Find the cube root of number 120.A) 4.1B) 4.2C) 4.7D) 4.9

Hint: We will use the Babylonian Algorithm for cube roots to determine the result. The Babylonian Algorithm for cube roots is given by ${{x}_{n+1}}=\dfrac{\left( 2{{x}_{n}}+\left( \dfrac{N}{{{x}_{{{n}^{2}}}}} \right) \right)}{3}$.
where N is the number for which cube root is to be found
$x_n$​ is the initial approximation of the cube root
$x_n+1$​ is the subsequent improvement on the cube root.
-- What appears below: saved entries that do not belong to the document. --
Lemma readUpTo_eq n l : readUpTo n l = (take (Z.to_nat n) l, drop (Z.to_nat n) l).
Proof.
  revert n; induction l as [ | b t IH ]; intros n; cbn [readUpTo]; [ now rewrite take_nil, drop_nil | ].
  destruct (n <=? 0) eqn:E; b2p; [ replace (Z.to_nat n) with O by lia; reflexivity | ].
  rewrite IH; replace (Z.to_nat n) with (S (Z.to_nat (n - 1))) by lia; reflexivity.
Qed.

Lemma put32_len v : len (put32 v) = 4.
Proof. reflexivity. Qed.

Lemma put32_bytes v : bytes_ok (put32 v).
Proof. unfold put32, bytes_ok, byte_ok, u8; repeat (apply Forall_cons; split); try apply Forall_nil; try apply Z.mod_pos_bound; lia. Qed.

Lemma be_val_put32 v : 0 <= v < 2 ^ 32 -> be_val (put32 v) = v.
Proof.
  intros Hv; unfold be_val, put32, u8; cbn [fold_left].
  rewrite !Z.shiftr_div_pow2 by lia.
  change (2 ^ 24) with 16777216; change (2 ^ 16) with 65536; change (2 ^ 8) with 256; change (2 ^ 32) with 4294967296 in Hv.
  Z.to_euclidean_division_equations; lia.
Qed.

Lemma put32_be_val l : len l = 4 -> bytes_ok l -> put32 (be_val l) = l.
Proof.
  intros Hl Hb; pose proof (be_val_bound l Hb) as B; rewrite Hl in B; change (256 ^ 4) with (2 ^ 32) in B.
  apply be_val_inj_len; [ apply put32_bytes | done | now unfold len in Hl |- *; cbn in *; lia | now apply be_val_put32 ].
Qed.

Lemma put32_inj v w : 0 <= v < 2 ^ 32 -> 0 <= w < 2 ^ 32 -> put32 v = put32 w -> v = w.
Proof. intros Hv Hw E; now rewrite <- (be_val_put32 v Hv), <- (be_val_put32 w Hw), E. Qed.

(** The pieces of a file: their number, whether they are the last, and their
    text. *)
Fixpoint pieces (fuel : nat) (k : Z) (m : bytes) : list (Z * bool * bytes) :=
  match fuel with
  | O => []
  | S fuel =>
      let '(buf, rest) := readUpTo chunkSize m in
      let last := len rest =? 0 in
      (k, last, buf) :: if last then [] else pieces fuel (k + 1) rest
  end.

Section Laws.
Context {AE : Aead} {AL : AeadLaws AE}.

Definition frames (pre : bytes) (l : list (Z * bool * bytes)) : bytes := concat ((fun '(k, last, buf) => sealChunk pre k last buf) <$> l).

Definition fits (k : Z) : Prop := 0 <= k < 2 ^ 32.

Lemma rest_shorter (m : bytes) fuel : (length m < S fuel)%nat -> (len (drop (Z.to_nat chunkSize) m) =? 0) = false -> (length (drop (Z.to_nat chunkSize) m) < fuel)%nat.
Proof. rewrite chunkSize_eq; unfold len; rewrite length_drop; intros; b2p; lia. Qed.

(** What the loop writes is the pieces of the file, sealed. *)
Lemma encryptLoop_frames fuel pre k m out : fits k -> encryptLoop fuel pre k false m = Ok out ->
  out = frames pre (pieces fuel k m) /\ Forall (fun '(i, _, _) => k <= i < 2 ^ 32) (pieces fuel k m).
Proof.
  revert k m out; induction fuel as [ | fuel IH ]; intros k m out Hk; cbn [encryptLoop pieces]; [ discriminate | ].
  rewrite readUpTo_eq; cbn [andb negb]; rewrite andb_true_r.
  destruct (len (drop _ m) =? 0) eqn:E.
  - injection 1 as <-; unfold frames; cbn; rewrite app_nil_r; split; [ reflexivity | ].
    unfold fits in Hk; constructor; [ lia | constructor ].
  - intros H; destruct (u32 (k + 1) =? 0) eqn:Ew; [ discriminate | b2p ].
    assert (Hw : u32 (k + 1) = k + 1 /\ fits (k + 1)).
    { unfold u32, fits in *; destruct (decide (k + 1 = 2 ^ 32)) as [ Eq | Ne ]; [ rewrite Eq in Ew; now rewrite Z.mod_same in Ew | ].
      rewrite Z.mod_small; lia. }
    destruct Hw as [ Hw Hf ]; rewrite Hw in *.
    destruct (encryptLoop fuel pre (k + 1) false _) as [ o | | ] eqn:El; try discriminate; injection H as <-.
    destruct (IH _ _ _ Hf El) as [ -> Hall ]; split; [ reflexivity | ].
    unfold fits in Hk; constructor; [ lia | ]; eapply Forall_impl; [ exact Hall | ]; intros [ [ i ? ] ? ]; lia.
Qed.

Lemma sealed_len pre k last buf : len buf <= chunkSize -> len (seal (chunkNonce pre k) buf (chunkAAD k last)) = len buf + 16 /\ len buf + 16 <= 1048592.
Proof. rewrite chunkSize_eq; rewrite seal_length, overhead_16; lia. Qed.

(** One chunk at the front of an object is taken off whole. *)
Lemma read_chunk pre k last buf src : len buf <= chunkSize ->
  let sealed := seal (chunkNonce pre k) buf (chunkAAD k last) in
  readUpTo 4 (sealChunk pre k last buf ++ src) = (put32 (len sealed), sealed ++ src) /\
  be_val (put32 (len sealed)) = len sealed /\ ((len sealed <? overhead) || (chunkSize + overhead <? len sealed)) = false /\
  readUpTo (len sealed) (sealed ++ src) = (sealed, src).
Proof.
  intros Hb sealed; subst sealed.
  pose proof (sealed_len pre k last buf Hb) as [ Hl Hm ]; unfold sealChunk; rewrite !readUpTo_eq.
  set (sealed := seal _ _ _) in *; pose proof (len_nonneg buf).
  assert (u32 (len sealed) = len sealed) as -> by (unfold u32; rewrite Z.mod_small; lia).
  split_and!.
  - rewrite <- app_assoc; reflexivity.
  - apply be_val_put32; lia.
  - rewrite overhead_16, chunkSize_eq in *; apply orb_false_iff; split; b2p; lia.
  - unfold len; rewrite Nat2Z.id, take_app_length, drop_app_length; reflexivity.
Qed.

Lemma pieces_from fuel k m : Forall (fun '(i, _, _) => k <= i) (pieces fuel k m).
Proof.
  revert k m; induction fuel as [ | fuel IH ]; intros k m; cbn [pieces]; [ constructor | ]; rewrite readUpTo_eq.
  constructor; [ lia | ]; destruct (len _ =? 0); [ constructor | ].
  eapply Forall_impl; [ apply IH | intros [ [ i ? ] ? ]; lia ].
Qed.

(** The numbers of what follows the first piece. *)
Lemma pieces_next fuel k m : (0 < fuel)%nat -> 0 <= k -> Forall (fun '(i, _, _) => k <= i < 2 ^ 32) (pieces fuel (k + 1) m) ->
  fits (k + 1) /\ Forall (fun '(i, _, _) => k + 1 <= i < 2 ^ 32) (pieces fuel (k + 1) m).
Proof.
  intros Hf Hk Hall; split.
  - destruct fuel as [ | fuel ]; [ lia | ]; cbn [pieces] in Hall; rewrite readUpTo_eq in Hall; apply Forall_cons in Hall as [ H _ ]; unfold fits; lia.
  - pose proof (pieces_from fuel (k + 1) m) as G; apply Forall_forall; intros [ [ i l ] b ] Hin.
    rewrite Forall_forall in Hall, G; specialize (Hall _ Hin); specialize (G _ Hin); cbn in *; lia.
Qed.

(** The tag of a chunk says whether it is the last. *)
Definition tag_says_last : Prop := forall pre k p, open (chunkNonce pre k) (seal (chunkNonce pre k) p (chunkAAD k false)) (chunkAAD k true) = None.

Lemma piece_len (m : bytes) : len (take (Z.to_nat chunkSize) m) <= chunkSize.
Proof. unfold len; rewrite length_take, chunkSize_eq; lia. Qed.

Lemma frames_cons pre k last buf l : frames pre ((k, last, buf) :: l) = sealChunk pre k last buf ++ frames pre l.
Proof. reflexivity. Qed.

Lemma sealChunk_len pre k last buf : 4 <= len (sealChunk pre k last buf).
Proof. unfold sealChunk; rewrite len_app, put32_len; pose proof (len_nonneg (seal (chunkNonce pre k) buf (chunkAAD k last))); lia. Qed.

Lemma decryptLoop_frames fuel fuel' pre k m : tag_says_last -> (length m < fuel)%nat -> (length (frames pre (pieces fuel k m)) < fuel')%nat ->
  fits k -> Forall (fun '(i, _, _) => k <= i < 2 ^ 32) (pieces fuel k m) ->
  decryptLoop fuel' (fun _ => false) pre k (frames pre (pieces fuel k m)) = Ok m.
Proof.
  intros Tag; revert fuel' k m; induction fuel as [ | fuel IH ]; intros fuel' k m Hm Hf Hk Hall; [ lia | ].
  cbn [pieces] in *; rewrite readUpTo_eq in *.
  pose proof (piece_len m) as Hb.
  destruct (len (drop _ m) =? 0) eqn:E; rewrite frames_cons in *; destruct fuel' as [ | fuel' ]; try lia; cbn [decryptLoop];
    pose proof (read_chunk pre k) as R.
  - specialize (R true _ (frames pre []) Hb) as (R1 & R2 & R3 & R4).
    rewrite R1; cbn [negb]; rewrite R2, R3, R4, put32_len, Z.eqb_refl; cbn [negb].
    rewrite Z.eqb_refl; cbn [negb].
    rewrite (proj2 (open_seal _ _ _ _) eq_refl); change (len (frames pre []) =? 0) with true; cbn [negb]; f_equal.
    rewrite <- (take_drop (Z.to_nat chunkSize) m) at 2; b2p.
    destruct (drop _ m); [ now rewrite app_nil_r | unfold len in E; cbn in E; lia ].
  - specialize (R false _ (frames pre (pieces fuel (k + 1) (drop (Z.to_nat chunkSize) m))) Hb) as (R1 & R2 & R3 & R4).
    rewrite R1; rewrite R2, R3, R4, put32_len, Z.eqb_refl; cbn [negb]; rewrite Z.eqb_refl; cbn [negb].
    rewrite Tag, (proj2 (open_seal _ _ _ _) eq_refl).
    apply Forall_cons in Hall as [ _ Hall ].
    pose proof (rest_shorter _ _ Hm E) as Hr.
    assert (0 < fuel)%nat as Hpos by lia; destruct (pieces_next _ _ _ Hpos (proj1 Hk) Hall) as [ Hk' Hall' ].
    assert (u32 (k + 1) = k + 1) as -> by (unfold u32, fits in *; rewrite Z.mod_small; lia).
    rewrite IH; [ | done | | done | done ].
    + cbn [result_bind]; f_equal; apply take_drop.
    + pose proof (sealChunk_len pre k false (take (Z.to_nat chunkSize) m)); unfold len in *; rewrite length_app in Hf; lia.
Qed.

Lemma encrypt_frames pre m c : encrypt pre false m = Ok c ->
  c = offsiteMagic ++ pre ++ frames pre (pieces (S (S (length m))) 0 m) /\ Forall (fun '(i, _, _) => 0 <= i < 2 ^ 32) (pieces (S (S (length m))) 0 m).
Proof.
  unfold encrypt; destruct (encryptLoop _ _ _ _ _) as [ o | | ] eqn:El; intros H; try discriminate; injection H as <-.
  apply encryptLoop_frames in El as [ -> Hall ]; [ done | unfold fits; lia ].
Qed.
We have to find out the cube root of 120.
We use the Babylonian Algorithm for cube roots here,
According to the algorithm, the cube root is given by the formula
${{x}_{n+1}}=\dfrac{\left( 2{{x}_{n}}+\left( \dfrac{N}{{{x}_{{{n}^{2}}}}} \right) \right)}{3}$
where N is the number for which cube root is to be found
$x_n$​ is the initial approximation of the cube root
$x_n+1$​ is the subsequent improvement on the cube root.
In the question of our case,
N=120
${{x}_{0}}=4$
Since, $~{{4}^{3}}<120<{{5}^{3}}$
Substituting all the above values we get the required expression as,

\begin{align} & {{x}_{1}}=\left( \dfrac{(2)(4)+\left( \dfrac{120}{{{4}^{2}}} \right)}{3} \right) \\ & \Rightarrow {{x}_{1}}=\left( \dfrac{8+\left( \dfrac{120}{16} \right)}{3} \right) \\ & \Rightarrow {{x}_{1}}=4.9 \\ \end{align}
Similarly, $x_2$ can be determined by,
\begin{align} & {{x}_{2}}=\left( \dfrac{(2)(4.9)+\left( \dfrac{120}{{{(4.9)}^{2}}} \right)}{3} \right) \\ & \Rightarrow {{x}_{2}}=\left( \dfrac{9.8+\left( \dfrac{120}{24.01} \right)}{3} \right) \\ & \Rightarrow {{x}_{2}}=\dfrac{9.8+4.99}{3} \\ & \Rightarrow {{x}_{2}}=4.9 \\ \end{align}
We can see the value stabilizes around 4.9.
Therefore, the cube root of 120, is obtained as 4.9.
Matching from the give options we get, the cube root of 120 is 4.9, that is option (D).

Note: The possibility of error in this question can be restricted to the value of only $x_1$ and not $x_2$ also which would be wrong. Always go for determining both the values then arrive at the final answer.